Statelessness is not a recent phenomenon and examples of persons trapped in what has been described as a “legal vacuum, legal black hole, legal anomaly, anomalous zone or a liminal legal zone” can be found throughout history and as early as the sixth century BC when the community of the Jewish faith was expelled from Judea to Babylon (p. 3 & 5). Likewise, efforts to eradicate statelessness have also abound. Hannah Arendt, for example, attributed statelessness to ethnic nationalism and advocated the need for a civic, rather than an ethnic, state (p. 11; Arendt 1979: 289-290).

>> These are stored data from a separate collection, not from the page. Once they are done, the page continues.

Lemma refresh_one_wf proxies saved cfg w t o :
  wf (w_db w) -> (forall d, wf d -> wf (ou_others o d)) -> Forall not_a_fall (w_sent w) ->
  let w' := refresh_one proxies saved cfg w (t, o) in wf (w_db w') /\ Forall not_a_fall (w_sent w').
Proof.
  intros Hd Ho Hm. unfold refresh_one. cbn [w_db w_checks w_events w_sent].
  pose proof (Ho _ Hd) as Hd1. destruct (checkOne t proxies o) as [res|] eqn:Hc; [|done].
  pose proof (checkOne_statuses _ _ _ _ Hc) as Hst. set (ok := if decide (_ < _) then _ else _).
  pose proof (SaveTunnelCheck_wf _ (t_id t) (k_status res) (k_at res) ok Hd1) as Hd2.
  destruct (run (SaveTunnelCheck _ _ _ _) _) as [[[]|e] d]; [|done]. cbn [snd] in Hd2.
  unfold observe_at. destruct (decide (fresh o res = false \/ _)) as [Hf|Hf]; [by destruct (observe _ _ tunnelUnknown _ _)|].
  destruct (decide (truncate_second _ <= _)); [done|].
  destruct (observe _ _ (k_status res) _ _) as [v st'] eqn:Hobs.
  destruct (observe_up _ _ _ _ _ _ _ Hst Hobs) as [_ Hmsg].
  destruct (decide (Confirmed v = EmptyString \/ _)) as [Hq|Hq]; [done|].
  pose proof (SetNotifiedStatus_wf _ (t_id t) (Confirmed v) Hd2) as Hd3.
  destruct (run (SetNotifiedStatus _ _) d) as [[[]|e] d']; [|done]. cbn [snd w_sent w_db] in *. split; [done|].
  unfold announce. destruct (Message v) as [m|] eqn:Hm'; [|done]. destruct (NotifyReady cfg); [|done].
  apply Forall_app. split; [done|]. apply Forall_singleton. by destruct (Hmsg m eq_refl).
Qed.

Lemma keep_alive (last : gmap string tunnelCheck) alive id : is_Some (keep last alive !! id) -> id ∈ alive.
Proof. intros [x Hx]. unfold keep in Hx. by apply map_lookup_filter_Some in Hx as [_ Hx]. Qed.
Lemma forget_alive m alive id : is_Some (forget m alive !! id) -> id ∈ alive.
Proof. intros [x Hx]. unfold forget in Hx. by apply map_lookup_filter_Some in Hx as [_ Hx]. Qed.

(** ** Properties *)

(** C27: a round of the schedule of tunnel checks.  Whatever the Clash API, the
    clock and other requests do, the database stays well formed, and the
    results and the event states that remain belong to tunnels of the
    beginning of the round; an unreachable API changes nothing at all.  No
    message ever says that a tunnel has fallen, because no check of the
    schedule reports one as down; so unless some tunnel is marked as told to be
    down, nothing is sent. *)
Theorem refreshChecks_correct proxies outs w :
  wf (w_db w) -> (forall o d, o ∈ outs -> wf d -> wf (ou_others o d)) -> Forall not_a_fall (w_sent w) ->
  let '(done_, w') := refreshChecks proxies outs w in
  wf (w_db w') /\ (done_ = false -> w' = w) /\ (done_ = false <-> proxies = None) /\
  (done_ = true -> forall id, is_Some (w_checks w' !! id) \/ is_Some (w_events w' !! id) -> is_Some (Db.tunnels (w_db w) !! id)) /\
  Forall not_a_fall (w_sent w') /\
  (told_harmless (w_db w) -> (forall o d, o ∈ outs -> told_harmless d -> told_harmless (ou_others o d)) ->
   w_sent w' = w_sent w).
Proof.
  intros Hd Ho Hm. pose proof (refreshChecks_silent proxies outs w) as Hsilent.
  destruct (refreshChecks proxies outs w) as [done_ w'] eqn:Hr. cbn [snd] in Hsilent.
  unfold refreshChecks in Hr. destruct proxies as [proxies|]; injection Hr as <- <-.
  2: { split_and!; try done. }
  cbn [w_db w_checks w_events w_sent] in *.
  assert (Hz : forall t o, (t, o) ∈ zip (q_tunnels (w_db w)) outs -> o ∈ outs) by (intros t o Hin; by apply elem_of_zip_r in Hin).
  assert (Hfold : forall l w0, (forall t o, (t, o) ∈ l -> o ∈ outs) -> wf (w_db w0) -> Forall not_a_fall (w_sent w0) ->
    let w' := foldl (refresh_one proxies (TunnelChecks (w_db w)) (GetNotifyConfig (w_db w))) w0 l in
    wf (w_db w') /\ Forall not_a_fall (w_sent w')).
  { induction l as [|[t o] l IH]; intros w0 Hl H0 H1; [done|]. cbn [foldl].
    destruct (refresh_one_wf proxies (TunnelChecks (w_db w)) (GetNotifyConfig (w_db w)) w0 t o H0) as [H2 H3]; [|done|].
    - intros d. apply Ho. apply (Hl t). by left.
    - apply IH; [|done|done]. intros t' o' Hin. apply (Hl t'). by right. }
  destruct (Hfold _ w Hz Hd Hm) as [H1 H2]. split_and!; try done.
  - intros _ id Hid. assert (Hin : id ∈ map t_id (q_tunnels (w_db w))).
    { destruct Hid as [Hid|Hid]; [by apply keep_alive in Hid|by apply forget_alive in Hid]. }
    apply list_elem_of_fmap in Hin as (t & -> & Ht). unfold q_tunnels in Ht. rewrite merge_sort_Permutation in Ht.
    apply elem_of_map_rows in Ht as [k Hk]. rewrite (to_id _ (wf_tunnels _ Hd) _ _ Hk). by eexists.
  - intros Hh Hoh. by destruct (Hsilent Hh Hoh).
Qed.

Efforts by the international community aimed at reducing and eradicating statelessness have, however, focused on the codification of international rules that curtail practices that lead to statelessness (for example, the Convention Relating to the Status of Refugees (1951), the Convention Relating to the Status of Stateless Persons (1954) and the Convention on the Reduction of Statelessness (1961)). These international instruments provide, inter alia, for the proscription of any state from denaturalising its nationals, the establishment of a presumption of nationality in the succession of states (i.e. where one state conquers or annexes the territory of another), international rules aimed at resolving conflicts in domestic laws that may result in statelessness, and related measures like the assertion that nationality must be conferred upon birth and that stateless persons should be afforded some legal status within the international order (p. 13-18).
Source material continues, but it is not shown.